Schools trying to fundraise amid remote learning
Posted at 3:34 PM, Oct 05, 2020
and last updated 2020-10-05 16:45:54-04

Many school budgets don't always cover the costs of everything students and teachers need. Fundraisers throughout the year can help, but with many schools learning remotely this fall, school leaders are reimagining how to raise money.

"This year was even easier because you could be in your pajamas and you could really be with your whole family. Our galas tend to be kind of fancy. We all have dinner and drinks and dancing and all the things we usually do. This year, we flipped all of that on its head and took a little bit of a quirky approach," said Tracey Carson, the Public Information Officer for Mason City Schools in Ohio.

Carson says the Mason Schools Foundation Gala normally raises $100,000 each year in order to provide grants for teachers. This year, the gala went virtual in order to raise those crucial funds. Organizers were able to still raise $40,000.
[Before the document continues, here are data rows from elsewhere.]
(** * The amortizing-loan computation of [LoanCalculator.tsx]

    [calculateLoan] (src/components/LoanCalculator.tsx, lines 26-71) reads three
    parsed inputs, validates them, derives the fixed monthly payment and builds
    the payment schedule in a [for] loop.  All its values are JavaScript
    numbers, i.e. IEEE 754 binary64 doubles.

    The code is embedded once, over an interface [JSNumber] of the number
    operations it uses, and read at two instances:
    - [binary64]: the doubles of the source, on Rocq's primitive floats, with
      [Math.pow] (which ECMAScript leaves implementation-approximated) as a
      parameter;
    - [rationals]: the rationals, the exact arithmetic the annuity formula is
      derived in.

    Statements that only depend on the shape of the code are proved for every
    instance; statements about [NaN], infinities and rounding are proved on
    [binary64]; statements that hold of the ideal values only are proved on
    [rationals]. *)

From Stdlib Require Import ZArith QArith Qpower Qfield Floats Bool List Lia Lqa.
Import ListNotations.

(** ** Numbers as the code uses them *)

(** The operations of a JavaScript number that [calculateLoan] uses.  [lit] is
    an integer literal ([0], [1], [12], [100]) or an integer-valued number
    ([months]); [Math_pow] is only ever called with the integer-valued
    [months] as exponent, so it takes the exponent as an integer. *)
Class JSNumber (num : Type) : Type := {
  lit : Z -> num;
  add : num -> num -> num;
  sub : num -> num -> num;
  mul : num -> num -> num;
  div : num -> num -> num;
  Math_pow : num -> Z -> num;
  Math_max : num -> num -> num;
  strict_eq : num -> num -> bool;   (* x === y *)
  lt : num -> num -> bool;          (* x < y   *)
  le : num -> num -> bool;          (* x <= y  *)
  falsy : num -> bool               (* !x      *)
}.

Declare Scope js_scope.
Delimit Scope js_scope with js.
Infix "+" := add : js_scope.
Infix "-" := sub : js_scope.
Infix "*" := mul : js_scope.
Infix "/" := div : js_scope.
Infix "===" := strict_eq (at level 70, no associativity) : js_scope.
Infix "<?" := lt (at level 70, no associativity) : js_scope.
Infix "<=?" := le (at level 70, no associativity) : js_scope.

(** What [parseInt] returns: [NaN], or an integer-valued number.  Integers are
    kept as [Z]; the loop counter [i] and [paymentNumber] are integers too.
    (A double counts integers exactly up to 2^53, far beyond any term a
    schedule can be produced for.) *)
Inductive IntParse : Type :=
| IntNaN
| IntVal (z : Z).

(** [!months] and [months <= 0] on a [parseInt] result: [NaN] is falsy and
    compares false with everything. *)
Definition int_falsy (months : IntParse) : bool :=
  match months with IntNaN => true | IntVal z => (z =? 0)%Z end.

Definition int_le0 (months : IntParse) : bool :=
  match months with IntNaN => false | IntVal z => (z <=? 0)%Z end.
"Fundraisers and things from your PTOs and foundations ending up filing in that gap for all of those things that we find that spark and innovation. That really incredible idea that hasn't yet turned into a big enough priority that it's going to get a line item in a school budget somewhere but will really make a difference," said Carson.
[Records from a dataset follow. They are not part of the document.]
(** * YouTube downloader: worker orchestration

    A shallow embedding of [youtube_downloader.py]: the two background
    workers ([fetch_video_info], [download_videos]) and the coordinator
    loop ([handle_events], [update]) of class [YouTubeDownloader],
    together with the widgets the coordinator consults.

    The external services are oracles: the extraction library answers
    each [extract_info] call with a value or an exception text, the
    download call likewise, and [cancel_download.is_set()] is answered by
    the value the shared flag has when the worker polls it.  A text is a
    sequence of characters with code points below 256. *)

From Stdlib Require Import ZArith List String Ascii Bool Arith Lia DecimalString.
From Stdlib Require Import SpecFloat.
Import ListNotations.
Open Scope string_scope.
Open Scope list_scope.

(** ** Python values and builtins used by the program *)

Module Py.

(** [str(n)] for an [int]. *)
Definition str_int (z : Z) : string := NilZero.string_of_int (Z.to_int z).

Definition str_nat (n : nat) : string := str_int (Z.of_nat n).

(** [f"{n:02d}"] for an [int]: zero padding to width two; the sign counts
    in the width.  For a [float] the format code raises a [ValueError]
    with the text [format_d_float]. *)
Definition format_02d (z : Z) : string :=
  if ((0 <=? z) && (z <? 10))%Z then "0" ++ str_int z else str_int z.

Definition format_d_float : string :=
  "Unknown format code 'd' for object of type 'float'".

(** [str.lower], on the ASCII letters. *)
Definition lower_ascii (c : ascii) : ascii :=
  let n := nat_of_ascii c in
  if ((65 <=? n) && (n <=? 90))%nat then ascii_of_nat (n + 32) else c.

Fixpoint lower (s : string) : string :=
  match s with
  | EmptyString => EmptyString
  | String c s' => String (lower_ascii c) (lower s')
  end.

(** [needle in hay] for two strings. *)
Fixpoint contains (needle hay : string) : bool :=
  prefix needle hay ||
  match hay with
  | EmptyString => false
  | String _ hay' => contains needle hay'
  end.

(** [s[:n]] for [0 <= n]. *)
Definition slice_to (n : nat) (s : string) : string := substring 0 n s.

(** [str.isspace] on one character: the ASCII white space, the next-line
    control U+0085 and the no-break space U+00A0. *)
Definition is_space (c : ascii) : bool :=
  let n := nat_of_ascii c in
  (((9 <=? n) && (n <=? 13)) || ((28 <=? n) && (n <=? 32))
   || (n =? 133) || (n =? 160))%nat.

Fixpoint lstrip (s : string) : string :=
  match s with
  | EmptyString => EmptyString
  | String c s' => if is_space c then lstrip s' else s
  end.

Fixpoint rstrip (s : string) : string :=
  match s with
  | EmptyString => EmptyString
  | String c s' =>
      match rstrip s' with
      | EmptyString => if is_space c then EmptyString else String c EmptyString
      | t => String c t
      end
  end.

(** [s.strip()]. *)
Definition strip (s : string) : string := rstrip (lstrip s).

(** [bool(s)] for a string. *)
Definition truthy (s : string) : bool :=
  match s with EmptyString => false | String _ _ => true end.

(** The value of a dictionary key: missing, [None], or a value. *)
Inductive field (A : Type) : Type :=
| Absent
| Null
| Present (a : A).
Arguments Absent {A}.
Arguments Null {A}.
Arguments Present {A} a.

(** [d.get(k)]; the result [None] is Python's [None]. *)
Definition get {A} (f : field A) : option A :=
  match f with Present a => Some a | _ => None end.

(** [d.get(k, default)]. *)
Definition get_default {A} (f : field A) (default : option A) : option A :=
  match f with
  | Absent => default
  | Null => None
  | Present a => Some a
  end.

(** Python's [float], an IEEE 754 binary64 number: [m * 2 ** e] as a
    float, [float(z)] for an [int], addition and [<=]. *)
Definition float : Type := spec_float.

Definition float_of (m e : Z) : float := binary_normalize 53 1024 m e false.

Definition float_of_int (z : Z) : float := float_of z 0.

Definition float_add (x y : float) : float := SFadd 53 1024 x y.

Definition float_le (x y : float) : bool := SFleb x y.

(** A number: an [int] or a [float]. *)
Inductive number : Type :=
| Int (z : Z)
| Float (f : float).

(** [bool(x)] for a number: zero of either kind is false, and a [nan] is
    true. *)
Definition truthy_num (x : number) : bool :=
  match x with
  | Int z => negb (z =? 0)%Z
  | Float (S754_zero _) => false
  | Float _ => true
  end.

(** [x + dt] for a number [x] and a [float] [dt]. *)
Definition add_float (x : number) (dt : float) : float :=
  match x with
  | Int z => float_add (float_of_int z) dt
  | Float f => float_add f dt
  end.

(** [bool(v)] for [None] or a string, and for [None] or a number. *)
Definition truthy_str (v : option string) : bool :=
  match v with Some s => truthy s | None => false end.

Definition truthy_opt_num (v : option number) : bool :=
  match v with Some x => truthy_num x | None => false end.

(** [a or b]. *)
Definition or_str (a b : option string) : option string :=
  if truthy_str a then a else b.

Definition or_num (a b : option number) : option number :=
  if truthy_opt_num a then a else b.

(** [a or "literal"] and [a or 0]: the right operand is a plain value. *)
Definition or_lit (a : option string) (lit : string) : string :=
  match a with
  | Some s => if truthy s then s else lit
  | None => lit
  end.

Definition or_zero (a : option number) : number :=
  match a with
  | Some x => if truthy_num x then x else Int 0
  | None => Int 0
  end.

(** [f"{v}"] for [None] or a string. *)
Definition format_value (v : option string) : string :=
  match v with Some s => s | None => "None" end.

(** [os.path.join(a, b)] for a relative [b] (POSIX separator). *)
Definition os_path_join (a b : string) : string := a ++ "/" ++ b.

End Py.

Import Py.

(** ** Data model *)

(** [VideoInfo] dataclass.  [None] in a text field is Python's [None]:
    the dataclass does not enforce its annotations, and
    [info.get('title', ...)] can deliver it. *)
Record VideoInfo : Type := mkVideoInfo {
  video_id : option string;       (* id *)
  title : option string;
  duration : string;
  uploader : option string;
  url : string;
  thumbnail : option string;
  selected : bool
}.

(** [VideoInfo(...)] as both workers call it: [selected] takes its default. *)
Definition new_VideoInfo (i t : option string) (d : string) (u : option string)
    (l : string) (th : option string) : VideoInfo :=
  mkVideoInfo i t d u l th false.

(** The keys of an extractor's info dictionary that the program reads.
    [duration] is a number of seconds; the extraction service delivers
    an [int] or a [float]. *)
Record EntryDict : Type := mkEntryDict {
  k_id : field string;
  k_title : field string;
  k_duration : field number;
  k_uploader : field string;
  k_channel : field string;
  k_url : field string;
  k_webpage_url : field string;
  k_thumbnail : field string
}.

Record InfoDict : Type := mkInfoDict {
  keys : EntryDict;
  k_entries : field (list (option EntryDict))
}.

(** Messages put on [message_queue]: the pairs [("status", text)],
    [("progress", text)] and [("videos", list)]. *)
Inductive message : Type :=
| Status (text : string)
| Progress (text : string)
| Videos (data : list VideoInfo).

(** The result of a call that may raise; [text] is [str(e)]. *)
Inductive outcome (A : Type) : Type :=
| Returns (a : A)
| Raises (text : string).
Arguments Returns {A} a.
Arguments Raises {A} text.

(** ** A worker: the events it produced so far, then a value or an exception *)

Section Worker.
Context {Ev : Type}.

Definition worker (A : Type) : Type := (list Ev * outcome A)%type.

Definition ret {A} (a : A) : worker A := ([], Returns a).

Definition raise {A} (text : string) : worker A := ([], Raises text).

Definition bind {A B} (m : worker A) (k : A -> worker B) : worker B :=
  match m with
  | (evs, Returns a) => let (evs', r) := k a in (evs ++ evs', r)
  | (evs, Raises text) => (evs, Raises text)
  end.

Definition emit (e : Ev) : worker unit := ([e], Returns tt).

(** An external call: its outcome is the oracle's. *)
Definition call {A} (o : outcome A) : worker A := ([], o).

(** [try: m  except Exception as e: h e]. *)
Definition try_except {A} (m : worker A) (h : string -> worker A) : worker A :=
  match m with
  | (evs, Returns a) => (evs, Returns a)
  | (evs, Raises text) => let (evs', r) := h text in (evs ++ evs', r)
  end.

Definition events {A} (m : worker A) : list Ev := fst m.
End Worker.

Notation "x <- m ;; k" := (bind m (fun x => k))
  (at level 61, m at next level, right associativity).
Notation "m ;; k" := (bind m (fun _ => k))
  (at level 61, right associativity).

(** ** [YouTubeDownloader._format_duration] *)

(** The argument is what the callers pass: [None], an [int] or a
    [float].  On a [float] that is not zero, [//] and [%] give floats,
    and each of the two [return] statements formats one of them with
    [02d], which raises a [ValueError] for a [float] whatever its
    value. *)
Definition _format_duration (seconds : option number) : outcome string :=
  match seconds with
  | None => Returns "0:00"
  | Some (Int seconds) =>
      if (seconds =? 0)%Z then Returns "0:00"
      else
        let hours := (seconds / 3600)%Z in
        let minutes := ((seconds mod 3600) / 60)%Z in
        let seconds := (seconds mod 60)%Z in
        if negb (hours =? 0)%Z
        then Returns (str_int hours ++ ":" ++ format_02d minutes ++ ":"
                      ++ format_02d seconds)%string
        else Returns (str_int minutes ++ ":" ++ format_02d seconds)%string
  | Some (Float seconds) =>
      if negb (truthy_num (Float seconds)) then Returns "0:00"
      else Raises format_d_float
  end.

(** ** The extraction service *)

(** The options dictionaries handed to [yt_dlp.YoutubeDL]. *)
Record ydl_opts : Type := mk_ydl_opts {
  quiet : bool;
  no_warnings : bool;
  extract_flat : bool;
  socket_timeout : Z
}.

Definition ydl_opts_basic : ydl_opts := mk_ydl_opts true true true 30.
Definition ydl_opts_single : ydl_opts := mk_ydl_opts true true false 15.
Definition ydl_opts_detailed : ydl_opts := mk_ydl_opts true true false 30.

(** [YoutubeDL(opts).extract_info(url, download=False)]: the answer to the
    [n]-th such call of one worker run.  The library may return [None].
    Entering and leaving the [with YoutubeDL(...)] blocks is taken not to
    raise. *)
Definition extractor : Type :=
  nat -> ydl_opts -> string -> outcome (option InfoDict).

(** [x.get(...)] on the result of a call: [None] has no such attribute. *)
Definition deref {Ev} (x : option InfoDict) : worker (Ev:=Ev) EntryDict :=
  match x with
  | Some d => ret (keys d)
  | None => raise "'NoneType' object has no attribute 'get'"
  end.

(** ['entries' in info]: membership in [None] is a [TypeError]. *)
Definition check_iterable {Ev} (info : option InfoDict) : worker (Ev:=Ev) InfoDict :=
  match info with
  | Some d => ret d
  | None => raise "argument of type 'NoneType' is not iterable"
  end.

(** ['entries' in info and info['entries']], as a condition. *)
Definition has_entries (info : InfoDict) : bool :=
  match k_entries info with
  | Present (_ :: _) => true
  | _ => false
  end.

Definition info_entries (info : InfoDict) : list (option EntryDict) :=
  match k_entries info with
  | Present l => l
  | _ => []
  end.

(** [[e for e in l if e is not None]]. *)
Fixpoint not_none {A} (l : list (option A)) : list A :=
  match l with
  | [] => []
  | Some e :: l' => e :: not_none l'
  | None :: l' => not_none l'
  end.

(** ** [YouTubeDownloader.fetch_video_info] *)

(** The body of the [for] loop over the playlist entries, up to the
    construction of the [VideoInfo].  The bare [except] catches what the
    detailed pass raises, the formatter's exception included; what the
    fallback raises leaves the body. *)
Definition process_entry (ydl : extractor) (n i : nat) (entry : EntryDict)
    : worker (Ev:=message) VideoInfo :=
  emit (Status ("Processing video " ++ str_nat (i + 1) ++ "/" ++ str_nat n ++ "...")) ;;
  let video_id := get_default (k_id entry) (Some ("unknown_" ++ str_nat i)%string) in
  let video_url :=
    or_lit (or_str (get (k_url entry)) (get (k_webpage_url entry)))
           ("https://www.youtube.com/watch?v=" ++ format_value video_id) in
  d <- try_except
         (single_info <- call (ydl (S i) ydl_opts_single video_url) ;;
          single_info <- deref single_info ;;
          let title :=
            or_lit (or_str (get (k_title single_info)) (get (k_title entry)))
                   ("Video " ++ str_nat (i + 1)) in
          duration <- call (_format_duration
                              (Some (or_zero (or_num (get (k_duration single_info))
                                                     (get (k_duration entry)))))) ;;
          let uploader :=
            or_lit (or_str (or_str (get (k_uploader single_info))
                                   (get (k_channel single_info)))
                           (get (k_uploader entry)))
                   "Unknown Channel" in
          ret (title, duration, uploader))
         (fun _ =>
          (* Fall back to basic info if detailed extraction fails *)
          let title := or_lit (get (k_title entry)) ("Video " ++ str_nat (i + 1)) in
          duration <- call (_format_duration
                              (Some (or_zero (get (k_duration entry))))) ;;
          let uploader := or_lit (get (k_uploader entry)) "Unknown Channel" in
          ret (title, duration, uploader)) ;;
  let '(title, duration, uploader) := d in
  ret (new_VideoInfo video_id (Some title) duration (Some uploader) video_url
         (get_default (k_thumbnail entry) (Some EmptyString))).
A number of school districts say it's still important for schools to hold fundraisers during remote learning.

"I think in many ways, we’re still working hard to stay connected to our families and to our kids. Whether that's the virtual parent meeting, we have to talk about homework or talk about social emotional wellness with our kids right now, or it's that fundraising activity that pulls us together around an action of some kind," said Kelly Avants, Chief Communication Officer for Clovis Unified School District in California.

Avants says it's critical for school communities to build strong relationships with their families during remote learning.

Some of the funds being raised will make up for money that was lost when schools shut down in March.

"With those events that were canceled in the spring and trying to recoup costs for some of our performing arts programs that are already in arrears because they lost money, whether it was about an event that couldn’t be held that usually brings in revenue that funds extras in a program or in general of recouping the expenses they already fronted and then they had to cancel a production or shorten a show run," said Avants.

From virtual fun runs to restaurant take out to benefit a local school, educators say any small donations can make a big impact on school campuses.